Angriffe auf medizinische Einrichtungen und ihre Folgen
Seit 2022 haben russische Streitkräfte laut der Organisation Physicians for Human Rights mehr als 1.760 Angriffe auf medizinische Einrichtungen durchgeführt.
Das entspricht durchschnittlich 1,6 Angriffen pro Tag. Menschenrechtsgruppen sprechen von Kriegsverbrechen.
Seit dem Angriff auf Okhmatdyt gab es mindestens 41 weitere Attacken auf Krankenhäuser. Im Januar wurden zwei Zentren zerstört, im Februar eine Kinderklinik in Odessa getroffen.
“Es war eines der besten Krankenhäuser des Landes. Und in einer Nacht war es zerstört”, sagt Inna Ivanenko von der Patientenorganisation der Ukraine.
16 Prozent der Haushalte haben keinen Zugang zu medizinischer Versorgung. Besonders in den Frontregionen ist es aufgrund der Angriffe lebensgefährlich, ins Krankenhaus zu gehen.

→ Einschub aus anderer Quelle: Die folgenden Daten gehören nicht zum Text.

(** The length of the well-formed sequence [l] starts with, if it starts
    with one. *)
Definition sequence_length (l : list byte) : option nat :=
  match l with
  | [] => None
  | b :: l' =>
      if is_ascii_byte b then Some 1
      else match lead b with
           | Some (n, (lo, hi)) => if continues n lo hi l' then Some (S n) else None
           | None => None
           end
  end.

(** ** Decoding with [errors='ignore'] *)

(** The bytes that decoding keeps: [keep] counts the bytes still to copy
    of the sequence being read; a byte that starts no well-formed sequence
    is dropped and decoding resumes at the next byte. *)
Fixpoint ignore_errors (keep : nat) (l : list byte) : list byte :=
  match l with
  | [] => []
  | b :: l' =>
      match keep with
      | S k => b :: ignore_errors k l'
      | 0 =>
          match sequence_length l with
          | Some n => b :: ignore_errors (pred n) l'
          | None => ignore_errors 0 l'
          end
      end
  end.

Definition utf8_ignore (l : list byte) : list byte := ignore_errors 0 l.

(** [bytes.decode('utf-8', errors='ignore')], as the UTF-8 bytes of the
    text it gives. *)
Definition decode (l : list byte) : string := string_of_list_byte (utf8_ignore l).

(** ** Universal newlines *)

Definition CR : ascii := "013"%char.
Definition LF : ascii := "010"%char.

(** The translation done on reading: [pendingcr] says that the character
    before was a [\r], already given as [\n]. *)
Fixpoint translate_newlines (pendingcr : bool) (s : string) : string :=
  match s with
  | EmptyString => EmptyString
  | String c s' =>
      if decide (c = CR) then String LF (translate_newlines true s')
      else if decide (c = LF) then
        if pendingcr then translate_newlines false s'
        else String LF (translate_newlines false s')
      else String c (translate_newlines false s')
  end.

Definition universal_newlines (s : string) : string := translate_newlines false s.

(** What [f.read()] returns for a file opened as the scanner opens it,
    from the bytes of the file. *)
Definition text_of_bytes (l : list byte) : string := universal_newlines (decode l).

(** ** Bytes and text *)

(** [needle] occurs in [l] as a contiguous block. *)
Definition Infix (needle l : list byte) : Prop :=
  exists a b, l = a ++ needle ++ b.

(** The only well-formed lists: sequences one after the other. *)
Inductive well_formed : list byte -> Prop :=
| wf_nil : well_formed []
| wf_seq (u l : list byte) :
    sequence_length u = Some (length u) -> well_formed l -> well_formed (u ++ l).

(** A list that continues no sequence: empty, or starting with an ASCII
    byte. *)
Definition fresh (l : list byte) : Prop :=
  match l with
  | [] => True
  | b :: _ => is_ascii_byte b = true
  end.

(** A text without line ends. *)
Fixpoint one_line (s : string) : bool :=
  match s with
  | EmptyString => true
  | String c s' => negb (bool_decide (c = CR)) && negb (bool_decide (c = LF)) && one_line s'
  end.

(** A text of ASCII characters only. *)
Definition ascii_text (s : string) : bool :=
  forallb is_ascii_byte (list_byte_of_string s).

(** ** Conversions *)

Lemma string_of_list_byte_cons (x : byte) (a : list byte) :
  string_of_list_byte (x :: a) = String (ascii_of_byte x) (string_of_list_byte a).
Proof. reflexivity. Qed.

Lemma list_byte_of_string_cons (c : ascii) (s : string) :
  list_byte_of_string (String c s) = byte_of_ascii c :: list_byte_of_string s.
Proof. reflexivity. Qed.

Lemma string_of_list_byte_app (a b : list byte) :
  string_of_list_byte (a ++ b) = string_of_list_byte a +:+ string_of_list_byte b.
Proof.
  induction a as [|x a IH]; [done|].
  change ((x :: a) ++ b) with (x :: (a ++ b)).
  by rewrite !string_of_list_byte_cons, string_app_cons, IH.
Qed.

Krankheiten als Zeichen eines kollabierenden Gesundheitssystems
Die Kriegsbedingungen begünstigen die Verbreitung von Krankheiten. Die WHO warnt vor hohen Risiken für Masern, Tuberkulose, HIV und psychische Erkrankungen.
Tuberkulose ist seit den 1990er Jahren ein Problem in der Ukraine. Laut dem Globalen Tuberkulose-Bericht 2024 stieg die Zahl der Infektionen in den Jahren 2022 und 2023.
“Tuberkulose, HIV, Hepatitis – das sind Anzeichen für ein kollabierendes Gesundheitssystem”, warnt Stöbe.
Die psychische Belastung ist enorm. Mehr als 30 Prozent der ukrainischen Haushalte leiden laut einer Studie der Universität Oxford unter starkem psychischem Stress.
Halyna Skipalska von der Stiftung für öffentliche Gesundheit erklärt: “Wenn psychische Probleme unbehandelt bleiben, kann das zu Depressionen, Essstörungen oder Suizid führen.”
Auch ukrainische Patienten, die ins Ausland evakuiert werden, leiden unter posttraumatischem Stress. “Diese medizinische Evakuierung ist für die Patienten extrem belastend”, sagt Adrien.
Mangel an Fachkräften als langfristiges Problem
Viele medizinische Fachkräfte haben das Land verlassen, sind in den Ruhestand gegangen, wurden eingezogen oder getötet. Seit Kriegsbeginn starben 262 Mediziner.
Besonders an der Front fehlen Fachärzte. “Es gibt viele Hilfsgüter, aber es fehlt an Personal”, erklärt Stöbe.
Die Lage in Zaporizhzhia, nahe der Front, ist besonders angespannt. “Ärzte verlassen die Stadt während intensiver Bombardierungen, kehren aber später zurück”, sagt Dr. Yevheniia Poliakova. Sie bleibt, solange die Stadt nicht besetzt wird.
Der Mangel an Pflegekräften verschärft die Situation. Schon vor dem Krieg gab es einen Engpass. Nun gibt es in der Ukraine nur halb so viele Krankenpfleger pro 10.000 Einwohner wie in der EU.
“Wir wollen ruhig und mutig sein”, sagt Lysytsia. “Aber tief in unserer Seele haben wir alle Angst.”
Internationale Hilfe hält das Gesundheitssystem am Leben. “Es gibt viele Probleme”, sagt Ivanenko. “Aber es hat überlebt. Das zeigt, dass seine Struktur stark ist.”